Tuesday, June 07, 2005

Watching New Love as It Sears the Brain - New York Times

An article about Functional MRIs on the brains of epople falling in love -- apparently the parts of the mental "hardware" that "light up" when people are falling in love are being mapped. Some very, very interesting observations (with my own emphasis added):


In an analysis of the images appearing today in The Journal of Neurophysiology, researchers in New York and New Jersey argue that romantic love is a biological urge distinct from sexual arousal.

It is closer in its neural profile to drives like hunger, thirst or drug craving, the researchers assert, than to emotional states like excitement or affection.
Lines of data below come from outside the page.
Lemma eval_formula (env : cras_expr_env) (rho : list Z -> bool) (f : formula) :
  boolean_env env rho (variables f) ->
  cras_expr_expression_eval (expr_of f) env = ValueBoolean (holds rho f).
Proof.
  induction f as [b|n|f IH|fs IH|fs IH|f g IHf IHg] using formula_induction; intros Henv; [done|..];
    pose proof Henv as []; cbn [expr_of].
  - apply eval_variable, be_names0. cbn. set_solver.
  - change (call_values (map (fun sub => cras_expr_expression_eval sub env)
      [ExprVariable (c_str "not"); expr_of f]) = ValueBoolean (holds rho (FNot f))).
    cbn [List.map]. rewrite (eval_variable _ _ _ be_not0), IH by done. cbn. by destruct (holds rho f).
  - change (call_values (cras_expr_expression_eval (ExprVariable (c_str "and")) env ::
      List.map (fun sub => cras_expr_expression_eval sub env) (List.map expr_of fs)) =
      ValueBoolean (forallb (holds rho) fs)).
    rewrite (eval_variable _ _ _ be_and0), (eval_operands env rho) by done. cbn [call_values call_function].
    rewrite and_values. f_equal. clear. induction fs as [|f fs IH]; [done|]. cbn. by rewrite <- IH.
  - change (call_values (cras_expr_expression_eval (ExprVariable (c_str "or")) env ::
      List.map (fun sub => cras_expr_expression_eval sub env) (List.map expr_of fs)) =
      ValueBoolean (existsb (holds rho) fs)).
    rewrite (eval_variable _ _ _ be_or0), (eval_operands env rho) by done. cbn [call_values call_function].
    rewrite or_values. f_equal. clear. induction fs as [|f fs IH]; [done|]. cbn. by rewrite <- IH.
  - change (call_values (map (fun sub => cras_expr_expression_eval sub env)
      [ExprVariable (c_str "equal?"); expr_of f; expr_of g]) = ValueBoolean (holds rho (FEqual f g))).
    cbn [List.map]. rewrite (eval_variable _ _ _ be_equal0), IHf, IHg;
      [|eapply boolean_env_mono; [exact Henv|cbn; set_solver]..].
    cbn. by destruct (holds rho f), (holds rho g).
Qed.
(* ===== verification/IodevOpen.v ===== *)
(** * Opening, closing and reading devices (server/cras_iodev.c)

    Setting the format, the DSP context of a device, opening and closing it,
    and the buffers of an input device.  The allocations of a format and of
    the input data, the clock and what [cras_apm_list.c] gives are arguments. *)
From Stdlib Require String.
From coqutil Require Import Datatypes.RecordSetters.
From S2P Require Import Expr Prelude Prog Arrays Float32 Types DList Timespec BufferShare AudioFormat Mix AudioArea.
From S2P Require Import FmtConv Ramp Volume Rstream DevStream InputData Iodev IodevOutput.
Import TriangleBracketNotations.
Import String.StringSyntax.
#[local] Open Scope Z_scope.
#[local] Open Scope prog_scope.
#[local] Arguments c_str s%_string_scope.

Section Open.
Context {P : pcm_library} {L : speex_library} {RE : rate_library} {D : dsp_service} {AP : apm_service} {LM : libm}.
Context {hw : Type} {H : iodev_hw (hw := hw)}.
Context (fuel : nat).
#[local] Abbreviation iodev_prog := (iodev_prog (hw := hw)).

(** ** The DSP of a device *)

(** A change of the DSP contexts' world. *)
Definition on_dsp (f : dsp_world -> option dsp_world) : iodev_prog unit :=
  let* v := get_srv in
  let* w := here (f (sv_dsp v)) in
  set_srv (fun v => v <| sv_dsp := w |>).

Definition cras_iodev_free_dsp : iodev_prog unit :=
  let* d := get_dev in
  match io_dsp_context d with
  | Some ctx => on_dsp (cras_dsp_context_free ctx) ;; set_dev (fun d => d <| io_dsp_context := None |>)
  | None => ret tt
  end.

Definition cras_iodev_alloc_dsp : iodev_prog unit :=
  let* d := get_dev in
  let purpose := c_str (if io_direction d =? CRAS_STREAM_OUTPUT then "playback" else "capture") in
  cras_iodev_free_dsp ;;
  let* fmt := here (io_format d) in
  let* v := get_srv in
  let '(ctx, w) := cras_dsp_context_new (frame_rate fmt) purpose (sv_dsp v) in
  set_srv (fun v => v <| sv_dsp := w |>) ;;
  set_dev (fun d => d <| io_dsp_context := Some ctx |>).

Definition cras_iodev_update_dsp : iodev_prog unit :=
  let* d := get_dev in
  match io_dsp_context d with
  | None => ret tt
  | Some ctx =>
      let* n := here (find_active_node d) in
      let swap_lr_disabled := match n with
                              | Some n => if negb (nd_left_right_swapped n =? 0) then 0 else 1
                              | None => 1
                              end in
      on_dsp (fun w => Some (cras_dsp_set_variable_string ctx (c_str "dsp_name") (default [] (io_dsp_name d)) w)) ;;
      on_dsp (fun w => Some (cras_dsp_set_variable_boolean ctx (c_str "swap_lr_disabled") swap_lr_disabled w)) ;;
      on_dsp (cras_dsp_load_pipeline ctx)
  end.

Definition cras_iodev_dsp_set_swap_mode_for_node (p enable : Z) : iodev_prog Z :=
  let* d := get_dev in
  let* node := here (dl_find (io_nodes d) p) in
  if nd_left_right_swapped node =? enable then ret 0 else
  update_node p (fun n => n <| nd_left_right_swapped := enable |>) ;;
  (if bool_decide (io_active_node d = Some p) then cras_iodev_update_dsp else ret tt) ;;
  ret 0.

(** The DSP may present another number of channels to the device. *)
Definition adjust_dev_channel_for_dsp : iodev_prog unit :=
  let* d := get_dev in
  match io_dsp_context d with
  | None => ret tt
  | Some ctx =>
      let* v := get_srv in
      let* p := here (cras_dsp_has_pipeline ctx (sv_dsp v)) in
      if negb p then ret tt else
      let* n := here (if io_direction d =? CRAS_STREAM_OUTPUT
                      then cras_dsp_num_output_channels ctx (sv_dsp v)
                      else cras_dsp_num_input_channels ctx (sv_dsp v)) in
      update_format (set_format_channels n)
  end.

Definition update_channel_layout : iodev_prog unit :=
  let* d := get_dev in
  match update_channel_layout_op d with
  | None => ret tt
  | Some op =>
      let* rc := op in
      if rc <? 0 then update_format cras_audio_format_set_default_channel_layout else ret tt
  end.

(** ** The format *)

Definition cras_iodev_set_format (malloc_ok : bool) (fmt : cras_audio_format) : iodev_prog Z :=
  let* d := get_dev in
  match io_format d with
  | Some _ => ret 0
  | None =>
      if negb malloc_ok then ret (- ENOMEM) else
      let fail (rc : Z) : iodev_prog Z := cras_iodev_free_format ;; ret rc in
      set_dev (fun d => d <| io_format := Some fmt |>) ;;
      let* rc := match update_supported_formats d with Some op => op | None => ret 0 end in
      if negb (rc =? 0) then fail rc else
      let* d := get_dev in
      let* actual_rate := here (get_best_rate d (frame_rate fmt)) in
      update_format (set_format_rate actual_rate) ;;
      cras_iodev_alloc_dsp ;;
      cras_iodev_update_dsp ;;
      adjust_dev_channel_for_dsp ;;
      let* d := get_dev in
      let* cur := here (io_format d) in
      let* actual_num_channels := here (get_best_channel_count d (num_channels cur)) in
      let* actual_format := here (get_best_pcm_format d (format fmt)) in
      if (actual_rate =? 0) || (actual_num_channels =? 0) || (actual_format =? 0) then fail (- EINVAL) else
      update_format (set_format_format actual_format) ;;
      (if negb (num_channels cur =? actual_num_channels) then
         update_format (fun f => trim_channel_layout (set_format_channels actual_num_channels f)) ;;
         cras_iodev_free_dsp
       else ret tt) ;;
      update_channel_layout ;;
      set_dev (fun d => d <| io_rate_est := match io_rate_est d with
                                            | None => rate_estimator_create actual_rate
                                            | Some _ => rate_estimator_reset_rate (io_rate_est d) actual_rate
                                            end |>) ;;
      ret 0
  end.

(** ** External DSP modules *)

(** Whether there is a pipeline behind the device's context. *)
Definition has_pipeline : iodev_prog bool :=
  let* d := get_dev in
  match io_dsp_context d with
  | None => ret false
  | Some ctx => let* v := get_srv in here (cras_dsp_has_pipeline ctx (sv_dsp v))
  end.

Definition configure_ext (m : ext_module) : iodev_prog unit :=
  let* d := get_dev in
  let* fmt := here (io_format d) in
  match m with
  | ExtInputData =>
      let* data := here (io_input_data d) in
      set_dev (fun d => d <| io_input_data :=
        Some (input_data_configure data (u32 (io_buffer_size d)) (u32 (num_channels fmt))) |>)
  | ExtOther id =>
      on_dsp (fun w => Some (ext_dsp_module_configure id (u32 (io_buffer_size d)) (u32 (num_channels fmt))
                               (u32 (frame_rate fmt)) w))
  end.

(** The sink of the device's pipeline is set; a context without a pipeline has
    none to set. *)
Definition set_sink (m : option ext_module) : iodev_prog unit :=
  let* d := get_dev in
  let* ctx := here (io_dsp_context d) in
  on_dsp (cras_dsp_pipeline_set_sink_ext_module ctx m).

Definition add_ext_dsp_module_to_pipeline : iodev_prog unit :=
  let* p := has_pipeline in
  (if p then ret tt
   else
     cras_iodev_alloc_dsp ;;
     let* d := get_dev in
     let* ctx := here (io_dsp_context d) in
     let* fmt := here (io_format d) in
     on_dsp (cras_dsp_load_dummy_pipeline ctx (num_channels fmt))) ;;
  let* d := get_dev in
  (match io_ext_dsp_module d with Some m => configure_ext m | None => ret tt end) ;;
  set_sink (io_ext_dsp_module d).

Definition release_ext_dsp_module_from_pipeline : iodev_prog unit :=
  let* p := has_pipeline in
  if p then set_sink None else ret tt.

Definition cras_iodev_set_ext_dsp_module (ext : option ext_module) : iodev_prog unit :=
  set_dev (fun d => d <| io_ext_dsp_module := ext |>) ;;
  let* d := get_dev in
  if negb (cras_iodev_is_open d) then ret tt else
  match ext with
  | Some _ => add_ext_dsp_module_to_pipeline
  | None => release_ext_dsp_module_from_pipeline
  end.

(** ** The audio area *)

Definition cras_iodev_free_audio_area : iodev_prog unit := set_dev (fun d => d <| io_area := None |>).

Definition cras_iodev_init_audio_area (n : Z) : iodev_prog unit :=
  let* d := get_dev in
  let* fmt := here (io_format d) in
  let* area := here (cras_audio_area_config_channels (cras_audio_area_create n) fmt) in
  set_dev (fun d => d <| io_area := Some area |>).

(** The estimator and the ramp are freed: their pointers stay. *)
Definition cras_iodev_free_resources : iodev_prog unit := cras_iodev_free_dsp.

(** ** Opening and closing *)

Definition control_loopbacks (on : bool) : iodev_prog unit :=
  let* d := get_dev in
  each (fun l => if lb_hook_control l then emit (LoopbackControl (lb_cb_data l) on) else ret tt) (io_loopbacks d).

(** What the open of an output and of an input device end with. *)
Definition open_output : iodev_prog unit :=
  let* d := get_dev in
  match start d with
  | Some _ => set_dev (fun d => d <| io_state := CRAS_IODEV_STATE_OPEN |>)
  | None =>
      set_dev (fun d => d <| io_state := CRAS_IODEV_STATE_NO_STREAM_RUN |>) ;;
      cras_iodev_fill_odev_zeros fuel (io_min_cb_level d) ;;
      ret tt
  end.

Definition open_input : iodev_prog unit :=
  set_dev (fun d => d <| io_input_data := Some (input_data_create (io_idx d)) |>
                      <| io_ext_dsp_module ::= fun m => Some (default ExtInputData m) |>
                      <| io_state := CRAS_IODEV_STATE_NORMAL_RUN |>
                      <| io_input_streaming := false |>) ;;
  let* d := get_dev in
  let* scaler := here (cras_iodev_get_software_gain_scaler d) in
  set_dev (fun d => d <| io_software_gain_scaler := scaler |>).

Definition cras_iodev_open (malloc_ok : bool) (now : timespec) (cb_level : Z) (fmt : cras_audio_format) : iodev_prog Z :=
  let* d := get_dev in
  (if io_pre_open_hook d then emit PreOpenHook else ret tt) ;;
  control_loopbacks true ;;
  let* rc := match open_dev d with Some op => op | None => ret 0 end in
  if negb (rc =? 0) then ret rc else
  let* d := get_dev in
  let* rc := match io_format d with None => cras_iodev_set_format malloc_ok fmt | Some _ => ret 0 end in
  if negb (rc =? 0) then close_dev ;; ret rc else
  let* rc := configure_dev in
  if rc <? 0 then close_dev ;; ret rc else
  let* d := get_dev in
  let* cur := here (io_format d) in
  let* cb_level := here (cras_frames_at_rate (frame_rate fmt) cb_level (frame_rate cur)) in
  set_dev (fun d => d <| io_min_cb_level := u32 (cmin (io_buffer_size d / 2) cb_level) |>
                      <| io_max_cb_level := 0 |> <| io_largest_cb_level := 0 |> <| io_num_underruns := 0 |>
                      <| io_reset_request_pending := false |> <| io_state := CRAS_IODEV_STATE_OPEN |>
                      <| io_highest_hw_level := 0 |> <| io_input_dsp_offset := 0 |>) ;;
  (if io_direction d =? CRAS_STREAM_OUTPUT then open_output else open_input) ;;
  add_ext_dsp_module_to_pipeline ;;
  set_dev (fun d => d <| io_open_ts := now |>) ;;
  ret 0.

Definition cras_iodev_close : iodev_prog Z :=
  let* d := get_dev in
  if negb (cras_iodev_is_open d) then ret 0 else
  emit (DeviceRuntime (io_idx d)) ;;
  (match io_input_data d with
   | Some _ =>
       set_dev (fun d => d
         <| io_ext_dsp_module ::= fun m => if bool_decide (m = Some ExtInputData) then None else m |>
         <| io_input_data := None |>)
   | None => ret tt
   end) ;;
  let* rc := close_dev in
  if negb (rc =? 0) then ret rc else
  set_dev (fun d => d <| io_state := CRAS_IODEV_STATE_CLOSE |>
                      <| io_ramp ::= fun r => (fun r => snd (cras_ramp_reset r)) <$> r |>) ;;
  let* d := get_dev in
  (if io_post_close_hook d then emit PostCloseHook else ret tt) ;;
  control_loopbacks false ;;
  ret 0.

(** ** Input buffers *)

Definition update_input_data (f : input_data -> option input_data) : iodev_prog unit :=
  let* d := get_dev in
  let* data := here (io_input_data d) in
  let* data := here (f data) in
  set_dev (fun d => d <| io_input_data := Some data |>).

Definition set_id_area (a : option cras_audio_area) (d : input_data) : input_data :=
  InputData (id_dev_ptr d) (match a with Some _ => a | None => id_area d end) (id_fbuffer d).

Definition cras_iodev_put_input_buffer : iodev_prog Z :=
  let* d := get_dev in
  let* data := here (io_input_data d) in
  let* min_frames :=
    match io_streams d with
    | _ :: _ =>
        let* b := here (io_buf_state d) in
        let '(n, b) := buffer_share_get_new_write_point b in
        set_dev (fun d => d <| io_buf_state := Some b |>) ;; ret n
    | [] => let* area := here (id_area data) in ret (frames area)
    end in
  set_dev (fun d => d <| io_input_dsp_offset :=
    u32 (cmax (io_input_frames_read d) (io_input_dsp_offset d) - min_frames) |>) ;;
  update_input_data (fun data => input_data_set_all_streams_read data min_frames) ;;
  add_rate_frames (u32 (- min_frames)) ;;
  let* rc := put_buffer min_frames in
  if rc <? 0 then ret rc else ret (s32 min_frames).

(** The result and the frames that were got. *)
Definition cras_iodev_get_input_buffer (nframes : Z) : iodev_prog (Z * Z) :=
  let* d := get_dev in
  let* fmt := here (io_format d) in
  let frame_bytes := u32 (cras_get_format_bytes fmt) in
  let* _ := here (io_input_data d) in
  let* (rc, area, n) := get_buffer nframes in
  update_input_data (fun data => Some (set_id_area area data)) ;;
  if (rc <? 0) || (n =? 0) then ret (rc, n)
  else if n >? nframes then ret (- EINVAL, n) else
  set_dev (fun d => d <| io_input_frames_read := n |>) ;;
  let* d := get_dev in
  let* data := here (io_input_data d) in
  let* area := here (id_area data) in
  let* ch := here (head (channels area)) in
  let hw_buffer := buf ch in
  let* rc' := if n >? io_input_dsp_offset d
              then apply_dsp (hw_buffer + u32 (io_input_dsp_offset d * frame_bytes)) (u32 (n - io_input_dsp_offset d))
              else ret 0 in
  if negb (rc' =? 0) then ret (rc', n) else
  let rc := if n >? io_input_dsp_offset d then rc' else rc in
  let* v := get_srv in
  (if sv_capture_mute v then on_mem (fun m => snd <$> mix_mute_buffer m hw_buffer frame_bytes n) else ret tt) ;;
  ret (rc, n).

(** ** Dropping input *)

(** At most two passes: the second is for a ring that wraps.  The result of a
    pass is an error, or the frames it got and those dropped so far. *)
Fixpoint drop_frames_loop (passes : nat) (target nframes dropped : Z) : iodev_prog (Z + Z * Z) :=
  match passes with
  | O => ret (inr (nframes, dropped))
  | S passes =>
      if negb (dropped <? target) then ret (inr (nframes, dropped)) else
      let* (rc, area, n) := get_buffer (u32 (target - dropped)) in
      update_input_data (fun data => Some (set_id_area area data)) ;;
      if rc <? 0 then ret (inl rc) else
      let* rc := put_buffer n in
      if rc <? 0 then ret (inl rc) else
      add_rate_frames (u32 (- n)) ;;
      drop_frames_loop passes target n (u32 (dropped + n))
  end.

(** What is returned is the frames of the last pass. *)
Definition cras_iodev_drop_frames (nframes : Z) : iodev_prog Z :=
  let* d := get_dev in
  if negb (io_direction d =? CRAS_STREAM_INPUT) then ret (- EINVAL) else
  let* (rc, _) := cras_iodev_frames_queued in
  if rc <? 0 then ret rc else
  let* r := drop_frames_loop 2 (cmin nframes rc) nframes 0 in
  ret match r with
      | inl rc => rc
      | inr (n, dropped) => s32 n
      end.

(** The rate is a [double], converted to [size_t]. *)
Definition cras_iodev_drop_frames_by_time (ts : timespec) : iodev_prog Z :=
  let* d := get_dev in
  let* fmt := here (io_format d) in
  let* ratio := here (cras_iodev_get_est_rate_ratio d) in
  let* rate := here (f32_trunc (f64_mul (f64_of_Z (frame_rate fmt)) ratio)) in
  let* rate := here (if (0 <=? rate) && (rate <? 18446744073709551616) then Some rate else None) in
  cras_iodev_drop_frames (u32 (cras_time_to_frames ts rate)).
End Open.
As a relationship deepens, the brain scans suggest, the neural activity associated with romantic love alters slightly, and in some cases primes areas deep in the primitive brain that are involved in long-term attachment.


And...

Still, said Dr. Hans Breiter, director of the Motivation and Emotion Neuroscience Collaboration at Massachusetts General Hospital, "I distrust about 95 percent of the M.R.I. literature and I would give this study an 'A'; it really moves the ball in terms of understanding infatuation love."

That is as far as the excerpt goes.